Record inv (s : state) (hs : list holding) : Prop := {
  iv_bytes : bytes_inv (used s) (reserved s) (forwarded s) (events_bytes (events s)) (map bytes_part hs);
  iv_events : events_inv (events s) (inflight s) (next_sequence s) (connection_attempts s) (map event_part hs);
  iv_sockets : sockets_inv (active_clients s) (active_upstreams s) (next_id s) (map socket_part hs);
  iv_slots : slots_inv (concurrency s) (thread_slots s) (map slot_part hs);
  iv_seq : Forall (fun h => h_seq h = None -> h_charged h = 0 /\ h_held h = None /\ h_linked h = false) hs;
}.

(** ** Updating one thread's part *)
Lemma total_mid {A} (f : A -> Z) l1 x l2 : total f (l1 ++ x :: l2) = total f l1 + f x + total f l2.
Proof. induction l1 as [|y l1 IH]; cbn [total app]; [|rewrite IH]; lia. Qed.

Lemma total_nonneg {A} (f : A -> Z) l : Forall (fun x => 0 <= f x) l -> 0 <= total f l.
Proof. induction 1; cbn [total]; lia. Qed.

Lemma map_mid {A B} (f : A -> B) l1 x l2 : map f (l1 ++ x :: l2) = map f l1 ++ f x :: map f l2.
Proof. apply map_app. Qed.

Lemma bytes_update {u r f e l1 p l2} u' r' f' e' p' :
  bytes_inv u r f e (l1 ++ p :: l2) ->
  (forall x, fst (fst p') = Some x -> 0 < x) -> 0 <= snd (fst p') -> 0 <= snd p' ->
  r' - r = default 0 (fst (fst p')) - default 0 (fst (fst p)) ->
  u' - e' - (u - e) = snd (fst p') - snd (fst p) -> 0 <= e' ->
  u' + r' <= Z.max 0 (max_network_bytes c) -> 0 <= f' -> f' + snd p' - snd p - f <= u' - u ->
  bytes_inv u' r' f' e' (l1 ++ p' :: l2).
Proof.
  intros [Hp Hr Hu He Hl [Hf0 Hf]] H1' H2' H3' Hr' Hu' He' Hl' Hf0' Hf'.
  rewrite total_mid in Hr, Hu, Hf. split; try done.
  - apply Forall_app in Hp as [Hp1 [_ Hp2]%Forall_cons]. apply Forall_app; split; [done|]. by apply Forall_cons.
  - rewrite total_mid. cbn beta in *. lia.
  - rewrite total_mid. cbn beta in *. lia.
  - split; [done|]. rewrite total_mid. cbn beta in *. lia.
Qed.
(** When no handler is at work, everything has been given back. *)
Lemma finished_holdings s ts :
  good (s, ts) -> (forall t, In t ts -> exists r, t = Ret r) ->
  exists hs, inv c s hs /\ Forall released hs.
Proof.
  intros (hs & I & Hw) Hr. exists hs. split; [done|]. cbn in Hw. revert Hr. clear I. induction Hw as [|t h ts hs Hwp _ IH]; intros Hr; [done|].
  destruct (Hr t) as [r ->]; [by left|]. constructor; [exact Hwp|]. apply IH. intros t Ht. apply Hr. by right.
Qed.

Lemma all_released s hs :
  inv c s hs -> Forall released hs ->
  inflight s = ∅ /\ active_clients s = ∅ /\ active_upstreams s = ∅ /\ reserved s = 0 /\
  concurrency s = limit max_concurrent_connections c /\ thread_slots s = limit max_concurrent_connections c.
Proof.
  intros [[_ Hr _ _ _ _] [Hi _ _ _ _ _ _] [Hc Hu _ _] [Hs Ht] _] Hrel. rewrite List.Forall_forall in Hrel.
  assert (Hno : forall {A} (f : holding -> option A) x, (forall h, released h -> f h = None) -> ~ In (Some x) (map f hs)).
  { intros A f x Hf (h & Hx & Hin)%in_map_iff. rewrite (Hf h (Hrel h Hin)) in Hx. done. }
  assert (Hz : forall {A} (g : holding -> A) f, (forall h, released h -> f (g h) = 0) -> total f (map g hs) = 0).
  { intros A g f Hf. rewrite total_map. apply total_zero. intros h Hin. by apply Hf, Hrel. }
  rewrite Hz in Hr by (intros h (_ & _ & _ & _ & _ & R & _); cbn; by rewrite R).
  rewrite Hz in Hs by (intros h (_ & _ & _ & R & _); cbn; by rewrite R).
  rewrite Hz in Ht by (intros h (_ & _ & R & _); cbn; by rewrite R). rewrite !map_map in *.
  split_and!; try lia.
  - apply leibniz_equiv. intros q. rewrite Hi. split; [|set_solver]. intros Hq. exfalso. revert Hq. apply Hno.
    by intros h (_ & _ & _ & _ & R & _).
  - apply leibniz_equiv. intros q. rewrite Hc. split; [|set_solver]. intros Hq. exfalso. revert Hq. apply Hno.
    intros h (R & _). cbn. by rewrite R.
  - apply leibniz_equiv. intros q. rewrite Hu. split; [|set_solver]. intros Hq. exfalso. revert Hq. apply Hno.
    intros h (_ & R & _). cbn. by rewrite R.
Qed.
(** The first line of a text after [skip] bytes, and the lines after it. *)
Fixpoint lines_from (skip : nat) (s : string) : string * list string :=
  match s with
  | EmptyString => ("", [])
  | String a r =>
      match skip with
      | S n => lines_from n r
      | O => match separator s with
             | S n => let '(l, ls) := lines_from n r in ("", l :: ls)
             | O => let '(l, ls) := lines_from 0 r in (String a l, ls)
             end
      end
  end.

(** [text.splitlines()]: no line after the last separator *)
Definition splitlines (s : string) : list string :=
  let '(l, ls) := lines_from 0 s in
  let all := l :: ls in
  if String.eqb (List.last all "") "" then removelast all else all.

(** [text.split()] *)
Fixpoint fields_from (s : string) : string * list string :=
  match s with
  | EmptyString => ("", [])
  | String a r =>
      let '(f, fs) := fields_from r in
      if strip_char a then ("", if String.eqb f "" then fs else f :: fs) else (String a f, fs)
  end.
Definition fields (s : string) : list string :=
  let '(f, fs) := fields_from s in if String.eqb f "" then fs else f :: fs.

(** ** The worker's account *)
Record account := mk_account { pw_name : string; pw_uid : Z; pw_gid : Z; pw_dir : string; pw_shell : string }.
Record group := mk_group { gr_name : string; gr_gid : Z; gr_mem : list string }.

(** The account databases: [getpwall], [getgrall], [getgrouplist] and the text of
    /etc/shadow; [None] is an [OSError]. *)
Record accounts := mk_accounts {
  passwd : list account;
  groups : list group;
  grouplist : string -> Z -> option (list Z);
  shadow : option string;
}.

Section identity.
Variable db : accounts.

Definition getpwnam (name : string) : option account := List.find (fun a => String.eqb (pw_name a) name) (passwd db).
Definition getgrnam (name : string) : option group := List.find (fun g => String.eqb (gr_name g) name) (groups db).

(** Whether the password is locked. *)
Definition _account_lock_check (user : string) : bool :=
  match shadow db with
  | None => false
  | Some text =>
      match List.filter (startswith (user +:+ ":")) (splitlines text) with
      | [entry] =>
          let '(_, _, rest) := partition 58 entry in
          first_is (fun c => ch 33 c || ch 42 c) rest
      | _ => false
      end
  end.

(** [0 < v < 2**31] for an [int] that is not a [bool] *)
Definition safe_id (v : pyval) : bool := int_in 1 (2 ^ 31 - 1) v.

(** [Path(shell).name] *)
Definition path_name (path : string) : string :=
  default "" (last (List.filter (fun p => negb (String.eqb p "" || String.eqb p ".")) (split 47 path))).

Definition forbidden_uids : list Z :=
  [0; 65533; 65534] ++ match getpwnam "nobody" with Some a => [pw_uid a] | None => [] end.
Definition forbidden_gids : list Z :=
  [0; 65533; 65534] ++ match getgrnam "nobody" with Some g => [gr_gid g] | None => [] end
  ++ match getgrnam "nogroup" with Some g => [gr_gid g] | None => [] end.

(** The conjunction [valid]. *)
Definition identity_valid (uid gid : Z) (account : account) (group : group) (vmm_account : WorkerSandbox.account)
    (vmm_group : WorkerSandbox.group) (supplementary_groups : list Z) : bool :=
  (pw_uid account =? uid) && (pw_gid account =? gid) && (gr_gid group =? gid)
  && negb (mem_int uid forbidden_uids) && negb (mem_int gid forbidden_gids)
  && negb (mem_int uid [pw_uid vmm_account; gr_gid vmm_group]) && negb (mem_int gid [pw_uid vmm_account; gr_gid vmm_group])
  && String.eqb (pw_dir account) "/nonexistent" && mem (path_name (pw_shell account)) ["nologin"; "false"]
  && forallb (Z.eqb gid) supplementary_groups && mem_int gid supplementary_groups
  && forallb (String.eqb WORKER_USER) (gr_mem group)
  && forallb (fun a => negb (pw_uid a =? uid) || String.eqb (pw_name a) WORKER_USER) (passwd db)
  && forallb (fun g => negb (gr_gid g =? gid) || String.eqb (gr_name g) WORKER_GROUP) (groups db)
  && _account_lock_check WORKER_USER.

Definition _verify_worker_identity (expected_uid expected_gid : pyval) : res (Z * Z) :=
  raise (BrowserEgressWorkerError "proxy worker IDs are outside the safe range")
    when negb (safe_id expected_uid) || negb (safe_id expected_gid);;
  match getpwnam WORKER_USER, getgrnam WORKER_GROUP, getpwnam VMM_USER, getgrnam VMM_GROUP with
  | Some account, Some group, Some vmm_account, Some vmm_group =>
      match grouplist db WORKER_USER (pw_gid account) with
      | None => worker_error "dedicated proxy or VMM identity cannot be resolved"
      | Some supplementary_groups =>
          raise (BrowserEgressWorkerError
                   "proxy worker IDs are not bound to the unique locked cindermote-proxy account")
            when negb (identity_valid (int_of expected_uid) (int_of expected_gid) account group vmm_account vmm_group
                         supplementary_groups);;
          Ok (int_of expected_uid, int_of expected_gid)
      end
  | _, _, _, _ => worker_error "dedicated proxy or VMM identity cannot be resolved"
  end.

End identity.

(** ** Surviving processes *)

(** What reading an entry of /proc gives. *)
Inductive stat_read := Gone | Unreadable | Text (text : string).

(** [int(s)] of a text of digits, after the minus signs in front of it *)
Fixpoint lstrip_minus (s : string) : string :=
  match s with String a r => if ch 45 a then lstrip_minus r else s | EmptyString => "" end.

Section processes.
Context `{UnicodeDigits}.

Definition int_signed (s : string) : res Z :=
  if first_is (ch 45) s
  then (if first_is (ch 45) (tail s) then Err (ValueError "invalid literal for int()")
        else let* n := int_of_digits (tail s) in Ok (- n))
  else int_of_digits s.

(** One entry: its members so far and whether the scan is still complete. *)
Definition scan_entry (process_group : Z) (acc : list Z * bool) (entry : string * stat_read) : res (list Z * bool) :=
  let '(members, complete) := acc in
  let '(name, read) := entry in
  if negb (isdigit name) then Ok acc
  else match read with
       | Gone => Ok acc
       | Unreadable => Ok (members, false)
       | Text text =>
           let '(_, _, after) := rpartition 41 text in
           match fields after with
           | state :: _ :: pgrp :: _ =>
               if negb (isdigit (lstrip_minus pgrp)) then Ok (members, false)
               else
                 let* group := int_signed pgrp in
                 if (group =? process_group) && negb (mem state ["Z"; "X"])
                 then let* pid := int_of_digits name in Ok (members ++ [pid], complete)
                 else Ok acc
           | _ => Ok (members, false)
           end
       end.

(** [None]: /proc cannot be listed. *)
Definition _live_process_group_members (process_group : Z) (entries : option (list (string * stat_read)))
    : res (list Z * bool) :=
  match entries with
  | None => Ok ([], false)
  | Some l => let* acc := foldM (scan_entry process_group) l ([], true) in Ok (merge_sort Z.le (fst acc), snd acc)
  end.

(** ** The scan reads what the kernel prints *)

(** A process id, and a line of /proc/<pid>/stat: the command name is any text. *)
Definition is_pid (n : Z) : Prop := 0 <= n < 2 ^ 31.
Record proc_stat := mk_proc_stat {
  ps_pid : Z; ps_comm : string; ps_state : string; ps_ppid : Z; ps_pgrp : Z; ps_rest : string;
}.
Definition stat_line (p : proc_stat) : string :=
  dec (ps_pid p) +:+ " (" +:+ ps_comm p +:+ ")" +:+ " " +:+ ps_state p +:+ " " +:+ dec (ps_ppid p) +:+ " "
  +:+ dec (ps_pgrp p) +:+ ps_rest p.
(** A word: no whitespace, no parenthesis. *)
Definition word_char (a : Ascii.ascii) : bool := negb (strip_char a) && negb (ch 41 a).
Record stat_ok (p : proc_stat) : Prop := {
  so_pid : is_pid (ps_pid p);
  so_ppid : is_pid (ps_ppid p);
  so_pgrp : is_pid (ps_pgrp p);
  so_state : ps_state p <> "" /\ str_forall word_char (ps_state p) = true;
  so_rest : has_char 41 (ps_rest p) = false /\ (ps_rest p = "" \/ first_is strip_char (ps_rest p) = true);
}.
Definition survivor (process_group : Z) (p : proc_stat) : bool :=
  (ps_pgrp p =? process_group) && negb (mem (ps_state p) ["Z"; "X"]).
Definition proc_entry (p : proc_stat) : string * stat_read := (dec (ps_pid p), Text (stat_line p)).

Lemma pid_text n : is_pid n -> isascii (dec n) = true /\ isdigit (dec n) = true /\ int_of_digits (dec n) = Ok n /\
  str_forall word_char (dec n) = true /\ dec n <> "" /\ first_is (ch 45) (dec n) = false.
Proof.
  intros Hn. destruct (dec_digits_only n) as [H1 [_ H2 H3 _ _]]; [apply Hn|].
  assert (Ha : isascii (dec n) = true) by (revert H1; apply str_forall_weaken; intros a; unfold is_digit, in_range; lia).
  assert (Hl : (String.length (dec n) <= 33)%nat).
  { unfold dec. rewrite (proj2 (Z.ltb_ge n 0)) by apply Hn. apply (length_dec_nonneg n 31). apply Hn. }
  split_and!; try done.
  - unfold isdigit. by rewrite Ha, H1, (proj2 (String.eqb_neq _ _) H3).
  - unfold int_of_digits. rewrite Ha, (proj2 (Nat.ltb_ge _ _)), H2 by (unfold MAX_STR_DIGITS; lia). done.
  - revert H1. apply str_forall_weaken. intros a. unfold word_char, strip_char, is_digit, in_range, ch. lia.
  - destruct (dec n); [done|]. cbn in *. apply andb_true_iff in H1 as [H1 _]. unfold is_digit, in_range, ch in *. lia.
Qed.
....
Work instructions:
All lines in the records that contain "entries" are to be copied and returned.

Response to the task:
Definition _live_process_group_members (process_group : Z) (entries : option (list (string * stat_read)))
  match entries with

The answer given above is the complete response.